View Single Post
Old 04-07-2009, 11:43 AM   #70
zerospinboson
"Assume a can opener..."
zerospinboson ought to be getting tired of karma fortunes by now.zerospinboson ought to be getting tired of karma fortunes by now.zerospinboson ought to be getting tired of karma fortunes by now.zerospinboson ought to be getting tired of karma fortunes by now.zerospinboson ought to be getting tired of karma fortunes by now.zerospinboson ought to be getting tired of karma fortunes by now.zerospinboson ought to be getting tired of karma fortunes by now.zerospinboson ought to be getting tired of karma fortunes by now.zerospinboson ought to be getting tired of karma fortunes by now.zerospinboson ought to be getting tired of karma fortunes by now.zerospinboson ought to be getting tired of karma fortunes by now.
 
zerospinboson's Avatar
 
Posts: 755
Karma: 1942109
Join Date: Mar 2008
Location: Local Cluster
Device: iLiad v2, DR1000
Quote:
Originally Posted by Gideon View Post
Well, we shouldn't be declaring any particular case right or wrong. We don't know.

But assuming good faith... doesn't hurt.

And yeah.. Bob, people are going to get caught in this (like you, like this customer, etc.) that don't necessarily deserve it. Fortunately, most of us can live without shopping at one particular store.

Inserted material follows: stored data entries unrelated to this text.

Lemma add_represents random i p t Bs f :
  represents None f (m_piece_map t) (m_pieces t) (m_priority_boundries t) Bs ->
  Z.of_nat (length (m_piece_map t)) < we_have_index ->
  0 <= i -> piece_at (m_piece_map t) i = Some p -> f i = -1 -> 0 <= priority (m_seeds t) p ->
  exists ps bs map Bs', add random i t = with_buckets ps bs map t /\
    represents None (set_value f i (priority (m_seeds t) p)) map ps bs Bs' /\ reindexed (m_piece_map t) map.
Proof.
  intros H0 Hlen Hi Hp Hf Hprio. unfold add. rewrite Hp. set (k := Z.to_nat (priority (m_seeds t) p)).
  destruct (rep_resize _ _ _ _ _ _ k H0) as (Bs1 & H & Hk). set (bs1 := if (_ <=? _)%nat then _ else _) in *.
  destruct (split_bucket_at Bs1 k Hk) as (lo & b & hi & -> & Hlo).
  replace (priority_range bs1 k) with (length (concat lo), length (concat lo) + length b)%nat
    by (rewrite (rep_bounds _ _ _ _ _ _ H), <- Hlo; symmetry; apply priority_range_mid).
  set (j := if (length b =? 0)%nat then 0%nat else (random mod (length b + 1))%nat).
  assert (j <= length b)%nat as Hj.
  { subst j. destruct (Nat.eqb_spec (length b) 0); [lia|]. pose proof (Nat.mod_upper_bound random (length b + 1)). lia. }
  set (F := concat lo ++ take j b).
  assert (length F = length (concat lo) + j)%nat as HF by (subst F; rewrite length_app, length_take; lia).
  set (ni := if (_ =? _)%nat then _ else _). assert (ni = length F) as ->.
  { subst ni j. rewrite HF. destruct (Nat.eqb_spec (length (concat lo) + length b) (length (concat lo))) as [E|E].
    - destruct (Nat.eqb_spec (length b) 0); lia.
    - destruct (Nat.eqb_spec (length b) 0); [lia|].
      replace (length (concat lo) + length b - length (concat lo) + 1)%nat with (length b + 1)%nat by lia. lia. }
  assert (m_pieces t = F ++ concat (drop j b :: hi)) as EP.
  { rewrite (rep_pieces _ _ _ _ _ _ H). subst F. rewrite concat_app. cbn [concat].
    rewrite <- (take_drop j b) at 1. by rewrite <- !app_assoc. }
  assert (bs1 = sums 0 lo ++ sums (length F) (drop j b :: hi)) as EB.
  { rewrite (rep_bounds _ _ _ _ _ _ H), sums_app. cbn [sums]. rewrite length_drop, HF.
    by replace (length (concat lo) + j + (length b - j))%nat with (0 + length (concat lo) + length b)%nat by lia. }
  pose proof (rep_absent _ _ _ _ _ _ i H Hf) as Habs. pose proof (rep_length _ _ _ _ _ _ H) as Hpl.
  assert (missing (m_piece_map t) i) as Hmi by (split; [done|]; exists p; split; [done|]; by apply (priority_missing (m_seeds t))).
  destruct (add_loop_spec (length bs1) (drop j b :: hi) F i (m_piece_map t) (sums 0 lo)) as (map' & E & Hre & Hs).
  - done.
  - rewrite EB, length_app, !length_sums. cbn [length]. lia.
  - rewrite <- EP. apply Forall_cons. split; [done|]. by apply (rep_missing_all f _ _ bs1 (lo ++ b :: hi)).
  - rewrite <- EP. apply NoDup_cons. split; [done|]. apply H.
  - rewrite app_assoc, <- EP. intros n x Hn Hx _. apply lookup_app_Some in Hn as [Hn|[_ Hn]].
    + by apply (rep_synced _ _ _ _ _ _ H).
    + apply list_elem_of_lookup_2, list_elem_of_singleton in Hn. lia.
  - rewrite <- EP. lia.
  - rewrite length_sums, Hlo, <- EB, app_assoc, <- EP in E.
    set (Bs' := lo ++ (take j b ++ i :: rotate_left (drop j b)) :: (rotate_left <$> hi)).
    assert (concat Bs' = F ++ i :: concat (rotate_left <$> drop j b :: hi)) as EC.
    { subst Bs' F. rewrite concat_app. cbn [concat fmap list_fmap]. by rewrite <- !app_assoc. }
    assert (sums 0 Bs' = sums 0 lo ++ sums (S (length F)) (drop j b :: hi)) as ES.
    { subst Bs'. rewrite sums_app. cbn [sums]. rewrite (sums_same _ rotate_left) by apply length_rotl.
      rewrite length_app. cbn [length]. rewrite length_rotl, length_take, length_drop, HF.
      assert (0 + length (concat lo) + (j `min` length b + S (length b - j)) =
        S (length (concat lo) + j) + (length b - j))%nat as -> by lia. done. }
    rewrite <- EC, <- ES in E. rewrite <- EC in Hs. exists (concat Bs'), (sums 0 Bs'), map', Bs'. split; [|split; [|done]].
    + destruct (add_loop _ _ _ _ _ _ _) as [[[[ps2 map2] bs2] ni2] i2]. unfold add_store in E.
      destruct (i2 =? -1); injection E as <- <- <-; done.
    + assert (concat Bs' ≡ₚ i :: m_pieces t) as Hperm.
      { rewrite EC, EP, <- Permutation_middle. by rewrite (concat_perm rotate_left) by apply rotl_perm. }
      apply (represents_moved f _ (m_piece_map t) _ (m_pieces t) bs1 (lo ++ b :: hi)); try done.
      * subst Bs'. by destruct lo.
      * intros n x. subst Bs'. unfold set_value. rewrite in_bucket_app, in_bucket_cons.
        rewrite elem_of_app, elem_of_cons, rotl_perm.
        assert (in_bucket (lo ++ b :: hi) n x <-> in_bucket lo n x \/ (length lo <= n)%nat /\
          ((n - length lo)%nat = 0%nat /\ (x ∈ take j b \/ x ∈ drop j b) \/
           exists k', (n - length lo)%nat = S k' /\ in_bucket hi k' x)) as Hold.
        { rewrite in_bucket_app, in_bucket_cons, <- elem_of_app, take_drop. done. }
        rewrite (rep_bucket _ _ _ _ _ _ H) in Hold.
        assert ((exists k', (n - length lo)%nat = S k' /\ in_bucket (rotate_left <$> hi) k' x) <->
                (exists k', (n - length lo)%nat = S k' /\ in_bucket hi k' x)) as ->.
        { split; intros (k' & Hk' & Hx); exists k'; (split; [done|]); by apply (in_bucket_perm rotate_left _ _ _ rotl_perm). }
        destruct (Z.eqb_spec x i) as [->|Hne]; [|rewrite Hold; tauto].
        assert (i < Z.of_nat (length (m_piece_map t))).
        { apply lookup_lt_Some in Hp. lia. }
        split.
        -- intros [Hx|[Hle [[Hx _]|Hx]]]; [exfalso; assert (f i = Z.of_nat n) by tauto; lia|lia|].
           exfalso. assert (f i = Z.of_nat n) by tauto. lia.
        -- intros [_ Hx]. right. split; [lia|]. left. split; [lia|]. tauto.
      * rewrite Hperm. apply NoDup_cons. split; [done|apply H].
      * rewrite Hperm. apply (Forall_impl (missing (m_piece_map t))); [|intros x; by apply missing_reindexed].
        apply Forall_cons. split; [done|]. by apply (rep_missing_all f _ _ bs1 (lo ++ b :: hi)).
Qed.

You can still put stuff on your Kindle as well. Plenty doesn't have DRM already. But yes, it's a mess and that's why DRM is so bad and your further options would be severely limited and Amazon has really been a jerk about this DMCA stuff. I'm not trying to defend it - I think DRM is terrible. But the fire and pitchforks attitude some people are taking on isn't exactly becoming, either.
Sure, but revoking access to your Kindle account and, as such, the books you've purchased through it, is analogous to saying "we're no longer accepting you as a customer, and we require you to return any items bought from our store to us without giving you a refund for them.
Preempting the "you're really buying a licence" argument, you had no expectation that that clause would ever be invoked, nor has that clause been tested to see if it actually holds up in court. EULAs are nice, but their legality and reach only goes so far (although they seem to go further in the US than they do in Europe).